The Level of Analysis is very good and very extensive. There is a balanced discussion given to each theory and this shows the examiner the candidate is able to demonstrate evaluative abilities that maintain balance and order. My only gripe with the analysis is that it feels as if it is carried into the conclusion. The conclusions of questions like these really aren't worth many marks other than for structure, as there is an enormous amount of analytical content required elsewhere in the essay and not much time is left to form such an extensive conclusion as is shown here. As a result, it is recommended that the conclusion merely re-iterate the introduction, which must be equally as brief so as to maximise analysis marks (12/20 marks are attributed to AO2 - critical evaluation - in Q2).
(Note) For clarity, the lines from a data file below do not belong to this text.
(* ===== verification/MkImage.v ===== *)
(** * mkimage.c: the image tool

    The functions of [src/sources/utils/brbox-mkimage/mkimage.c] that read and
    write files, and [main].  The state is the file system and the bytes
    written to standard output; what goes to standard error is not recorded.
    Writes to a file that could be opened succeed.  A file that is mapped reads
    as zeros between its end and the end of the page, and faults behind it. *)

From stdpp Require Import base list gmap strings numbers.
From Stdlib Require Import ZArith Lia Ascii.
From S2P Require Import Prelude KString Crc32 Image.

Record sys := Sys { files : gmap string (list Z); out : list Z }.
Definition upd_files f (s : sys) : sys := Sys (f (files s)) (out s).
Definition upd_out f (s : sys) : sys := Sys (files s) (f (out s)).

Definition bytes_of (s : string) : list Z := (λ c, Z.of_N (N_of_ascii c)) <$> String.list_ascii_of_string s.
Definition printf (s : string) : M sys unit := modify (upd_out (λ o, o ++ bytes_of s)).
Definition LF : string := String (ascii_of_nat 10) "".

(** [max_len] of the functions that copy and compare: how much they read at
    once. *)
Definition max_len : nat := Z.to_nat 2048.
Lemma max_len_eq : Z.of_nat max_len = 2048.
Proof. done. Qed.
#[global] Opaque max_len.

(** [mmap] of a file: its bytes, and zeros up to the next page boundary. *)
Definition map_file (b : list Z) : list Z := b ++ replicate ((4096 - length b mod 4096) mod 4096)%nat 0.
(** [n] bytes of a mapping at an offset: a fault when they reach behind it. *)
Definition slice (m : list Z) (off n : nat) : option (list Z) :=
  if (off + n <=? length m)%nat then Some (take n (drop off m)) else None.

(** ** The names of images

    The arrays [temp_arr1], [image_name] and [image_ver] of [print_header]: the
    string in each, or [None] while the array has not been written. *)
Record texts := Texts {
  temp_arr1 : option (list Z);
  image_name : option (list Z);
  image_ver : option (list Z)
}.

(** The string in an array of bytes; [None] when no byte of it is 0. *)
Fixpoint c_string (b : list Z) : option (list Z) :=
  match b with
  | [] => None
  | c :: b => if c =? 0 then Some [] else (λ s, c :: s) <$> c_string b
  end.
Definition isspace (c : Z) : bool := (c =? 32) || ((9 <=? c) && (c <=? 13)).
Fixpoint skip_space (s : list Z) : list Z :=
  match s with [] => [] | c :: r => if isspace c then skip_space r else s end.
Fixpoint take_word (s : list Z) : list Z * list Z :=
  match s with
  | [] => ([], [])
  | c :: r => if isspace c then ([], s) else let '(w, r) := take_word r in (c :: w, r)
  end.
(** The words that [n] conversions [%s] of [sscanf] store. *)
Fixpoint sscanf_words (n : nat) (s : list Z) : list (list Z) :=
  match n with
  | O => []
  | S n => match take_word (skip_space s) with ([], _) => [] | (w, r) => w :: sscanf_words n r end
  end.

(** [image_ver[0]='\0'; sscanf(...,"%s %s %s",temp_arr1,image_name,image_ver);]
    and the copies when there was no third word.  A name has 32 bytes at most,
    so that every word fits its array. *)
Definition scan_name (ih_name : list Z) (t : texts) : option texts :=
  s ← c_string ih_name;
  let t := match sscanf_words 3 s with
           | [] => Texts (temp_arr1 t) (image_name t) (Some [])
           | [a] => Texts (Some a) (image_name t) (Some [])
           | [a; b] => Texts (Some a) (Some b) (Some [])
           | a :: b :: c :: _ => Texts (Some a) (Some b) (Some c)
           end in
  match image_ver t with
  | Some [] => name ← image_name t; a ← temp_arr1 t; Some (Texts (Some a) (Some a) (Some name))
  | _ => Some t
  end.

Section code.
(** [sizeof(long)]: 4 with the build's [-m32], 8 on a 64-bit host. *)
Variable sizeof_long : nat.
(** Which files can be opened for writing. *)
Variable writable : string → bool.
(** What the stack holds where the two buffers of a comparison are. *)
Variable stack : list Z * list Z.

Abbreviation IO := (M sys).

(** ** Copying and comparing files *)

(** The loop of [file_copy]: [data] is what is left of the input. *)
Fixpoint copy_loop (fuel : nat) (put : list Z → IO unit) (data : list Z) (total_len len : Z) : IO unit :=
  match fuel with
  | O => out_of_fuel
  | S fuel =>
      let buffer := take max_len data in
      let read_len := Z.of_nat (length buffer) in
      if read_len =? 0 then mret ()
      else if u32 (total_len + read_len) <? len then
        _ ← put buffer;
        copy_loop fuel put (drop max_len data) (u32 (total_len + read_len)) len
      else put (take (Z.to_nat (u32 (len - total_len))) buffer)
  end.
Definition file_copy (inputfile : string) (outputfile : option string) (skip len : Z) : IO Z :=
  outputfile ← of_opt outputfile;
  let out_to_std := String.eqb outputfile "stdout" in
  fs ← gets files;
  let infile := fs !! inputfile in
  _ ← (if out_to_std then mret ()
       else if writable outputfile then modify (upd_files <[outputfile := []]>) else mret ());
  _ ← of_opt infile;
  fs ← gets files;
  data ← of_opt (fs !! inputfile);
  let data := drop (Z.to_nat skip) data in
  let put b := if out_to_std then modify (upd_out (λ o, o ++ b))
               else if writable outputfile
               then modify (upd_files (alter (λ c, c ++ b) outputfile))
               else oops in
  _ ← copy_loop (1 + length data) put data 0 len;
  _ ← (if out_to_std || writable outputfile then mret () else oops);
  mret 0.

(** [fread] into a buffer: what is read replaces its head. *)
Definition fread (buf data : list Z) (n : nat) : list Z * list Z * Z :=
  let r := take n data in (r ++ drop (length r) buf, drop n data, Z.of_nat (length r)).

(** The loop of [file_compare_binary]. *)
Fixpoint compare_binary_loop (fuel : nat) (f1_buff f2_buff data1 data2 : list Z) (i file1_len : Z) : IO Z :=
  if negb (i <? file1_len) then mret 0
  else
    match fuel with
    | O => out_of_fuel
    | S fuel =>
        let '(f1_buff, data1, read_len_f1) := fread f1_buff data1 max_len in
        let '(f2_buff, data2, read_len_f2) := fread f2_buff data2 max_len in
        let read_len_img := if u32 (i + read_len_f1) <? file1_len then 2048 else u32 (file1_len - i) in
        if negb (bool_decide (take (Z.to_nat read_len_img) f1_buff = take (Z.to_nat read_len_img) f2_buff))
           || (read_len_f2 <? read_len_f1) then
          _ ← printf ("file compare failed" +:+ LF);
          mret (-1)
        else compare_binary_loop fuel f1_buff f2_buff data1 data2 (u32 (i + read_len_img)) file1_len
    end.
Definition file_compare_binary (file1 file2 : string) (skip seek file1_len : Z) : IO Z :=
  fs ← gets files;
  match fs !! file1 with
  | None => mret (-1)
  | Some data1 =>
      match fs !! file2 with
      | None => mret (-1)
      | Some data2 =>
          compare_binary_loop (1 + Z.to_nat file1_len) stack.1 stack.2
            (drop (Z.to_nat skip) data1) (drop (Z.to_nat seek) data2) 0 file1_len
      end
  end.

(** The loop of [file_compare]. *)
Fixpoint compare_loop (fuel : nat) (img_buff prj_buff img prj : list Z) (i proj_file_len : Z) : IO Z :=
  if negb (i <? proj_file_len) then mret 0
  else
    match fuel with
    | O => out_of_fuel
    | S fuel =>
        let '(img_buff, img, _) := fread img_buff img max_len in
        let '(prj_buff, prj, read_len_prj) := fread prj_buff prj max_len in
        let read_len_img :=
          if u32 (i + read_len_prj) <? proj_file_len then 2048 else u32 (proj_file_len - i) in
        if negb (bool_decide (take (Z.to_nat read_len_img) img_buff = take (Z.to_nat read_len_img) prj_buff))
        then mret (-1)
        else compare_loop fuel img_buff prj_buff img prj (u32 (i + read_len_img)) proj_file_len
    end.
Definition file_compare (file2 : option string) (file1 : string) (skip proj_file_len : Z) : IO Z :=
  file2 ← of_opt file2;
  fs ← gets files;
  match fs !! file2 with
  | None => mret (-1)
  | Some img =>
      match fs !! file1 with
      | None => mret (-1)
      | Some prj =>
          let '(img_buff, _, img_size) := fread stack.1 img HDR in
          if img_size <? Z.of_nat HDR then mret (-1)
          else if negb (u32 (ih_size img_buff + Z.of_nat HDR) =? proj_file_len) then mret (-1)
          else compare_loop (1 + Z.to_nat proj_file_len) img_buff stack.2 img (drop (Z.to_nat skip) prj) 0 proj_file_len
      end
  end.

(** ** Images of several files

    [m] is the mapped image.  [len_ptr i]: the [unsigned long] at index [i] of
    the table behind the header: whether it is zero, and its [ntohl]. *)
Definition len_ptr (m : list Z) (i : nat) : option (bool * Z) :=
  w ← slice m (HDR + i * sizeof_long) sizeof_long;
  Some (forallb (Z.eqb 0) w, get32 w 0).
(** [for (i=0; len_ptr[i]; ++i) ;] *)
Fixpoint count_ptrs (fuel : nat) (m : list Z) (i : nat) : IO nat :=
  match fuel with
  | O => out_of_fuel
  | S fuel =>
      e ← of_opt (len_ptr m i);
      if (e : bool * Z).1 then mret i else count_ptrs fuel m (1 + i)
  end.
(** [size += 3; size &= ~3;] *)
Definition round_up (size : Z) : Z := Z.land (u32 (size + 3)) (Z.lnot 3).

Inductive TypeAction := compare | extract | query | exthdr | count.

(** The second loop of [extract_file_from_multi]; yields what is returned and
    the number of good images that were passed. *)
Fixpoint extract_loop (fuel : nat) (image_type : Z) (input_file : string) (output_file : option string)
    (m : list Z) (action : TypeAction) (i : nat) (pos : Z) (data : nat) (img_count : Z) : IO (Z * Z) :=
  match fuel with
  | O => out_of_fuel
  | S fuel =>
      e ← of_opt (len_ptr m i);
      if (e : bool * Z).1 then
        mret (match action with count => 0 | _ => -1 end, img_count)
      else
        let size := (e : bool * Z).2 in
        temp_header ← of_opt (slice m data HDR);
        let next img_count :=
          extract_loop fuel image_type input_file output_file m action (1 + i)
            (u32 (pos + round_up size)) (data + Z.to_nat (round_up size)) img_count in
        if check_header temp_header =? 0 then
          if ih_type temp_header =? image_type then
            match action with
            | query => mret (0, img_count)
            | compare => r ← file_compare output_file input_file (u32 (pos + 4)) size; mret (r, img_count)
            | extract => _ ← file_copy input_file output_file (u32 (pos + 4)) size; mret (0, img_count)
            | exthdr => _ ← file_copy input_file output_file (u32 (pos + 4)) (Z.of_nat HDR); mret (0, img_count)
            | count => mret (-1, img_count)
            end
          else next (img_count + 1)
        else next img_count
  end.
Definition extract_file_from_multi (image_type : Z) (input_file : string) (output_file : option string)
    (m : list Z) (action : TypeAction) : IO (Z * Z) :=
  if ih_type m =? IH_TYPE_MULTI then
    ptrs ← count_ptrs (length m) m 0;
    extract_loop (length m) image_type input_file output_file m action 0
      (Z.of_nat (HDR + ptrs * sizeof_long)) (HDR + (ptrs + 1) * sizeof_long) 0
  else mret (-1, 0).

(** The second loop of [extract_file_number]. *)
Fixpoint number_loop (fuel : nat) (image_no : Z) (input_file : string) (output_file : option string)
    (m : list Z) (i : nat) (pos : Z) (data : nat) : IO Z :=
  match fuel with
  | O => out_of_fuel
  | S fuel =>
      e ← of_opt (len_ptr m i);
      if (e : bool * Z).1 then mret (-1)
      else
        let size := (e : bool * Z).2 in
        temp_header ← of_opt (slice m data HDR);
        let next := number_loop fuel image_no input_file output_file m (1 + i)
            (u32 (pos + round_up size)) (data + Z.to_nat (round_up size)) in
        if (check_header temp_header =? 0) && (Z.of_nat i =? image_no) then
          _ ← file_copy input_file output_file (u32 (pos + 4)) size;
          mret 0
        else next
  end.
Definition extract_file_number (image_no : Z) (input_file : string) (output_file : option string)
    (m : list Z) : IO Z :=
  if ih_type m =? IH_TYPE_MULTI then
    ptrs ← count_ptrs (length m) m 0;
    number_loop (length m) image_no input_file output_file m 0
      (Z.of_nat (HDR + ptrs * sizeof_long)) (HDR + (ptrs + 1) * sizeof_long)
  else mret (-1).

(** [print_header_only]: 0 when the header is good; the text is not modelled. *)
Definition print_header_only (h : list Z) : Z := if check_header h =? 0 then 0 else -1.

(** [print_header]: -1 when one of the images of a multi-file image, or of a
    script, is damaged.  The names it prints go through its local arrays, which
    nothing initialises; using one that holds nothing yet is a fault. *)
Fixpoint print_loop (fuel : nat) (m : list Z) (i : nat) (data : nat) (multi_image_result : Z) (t : texts) : IO Z :=
  match fuel with
  | O => out_of_fuel
  | S fuel =>
      e ← of_opt (len_ptr m i);
      if (e : bool * Z).1 then mret multi_image_result
      else
        let size := (e : bool * Z).2 in
        temp_header ← of_opt (slice m data HDR);
        '(r, t) ← (if check_header temp_header =? 0 then
               t ← of_opt (scan_name (ih_name temp_header) t);
               let image_len := u32 (size - Z.of_nat HDR) in
               image ← of_opt (slice m (data + HDR) (Z.to_nat image_len));
               mret (if crc32 0 image =? ih_dcrc temp_header then multi_image_result else -1, t)
             else mret (-1, Texts (temp_arr1 t) (Some (bytes_of "xxxxxxxxx")) (image_ver t)));
        _ ← of_opt (image_name t); (* the line of the image shows both *)
        _ ← of_opt (image_ver t);
        print_loop fuel m (1 + i) (data + Z.to_nat (round_up size)) r t
  end.
Definition print_header (m : list Z) : IO Z :=
  if (ih_type m =? IH_TYPE_MULTI) || (ih_type m =? IH_TYPE_SCRIPT) then
    ptrs ← count_ptrs (length m) m 0;
    print_loop (length m) m 0 (HDR + (ptrs + 1) * sizeof_long) 0 (Texts None None None)
  else mret 0.

Definition TEMP_MTD_FILE : string := "/tmp/temp_mkimage_file".
(** [check_mtdfile]: a failed [open] makes [read] fail.  The header is read
    into the global one; the copy holds the header and the data it announces. *)
Definition check_mtdfile (imagefile : string) : IO Z :=
  fs ← gets files;
  match fs !! imagefile with
  | None => mret (-1)
  | Some b =>
      if (length b <? HDR)%nat then mret (-1)
      else
        let hdr := take HDR b in
        if negb (check_header hdr =? 0) then mret (-1)
        else
          r ← file_copy imagefile (Some TEMP_MTD_FILE) 0 (u32 (ih_size hdr + Z.of_nat HDR));
          if negb (r =? 0) then mret (-1) else mret 0
  end.
End code.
So it is best to keep the analysis in the middle of the essay and have only a very brief conclusion; conclusions by nature should not feature analysis anyway.

Quality of writing

The Quality of Written Communication is excellent. The candidate has clearly taken the time to read and re-read their work to ensure maximum clarity of written expression. There is good evidence of the candidate using psychological terminology appropriately and accurately, which indicates to the examiner a great level of knowledge and confidence in their analysis of psychology. There is no cause for concern with regard to grammar, spelling or punctuation.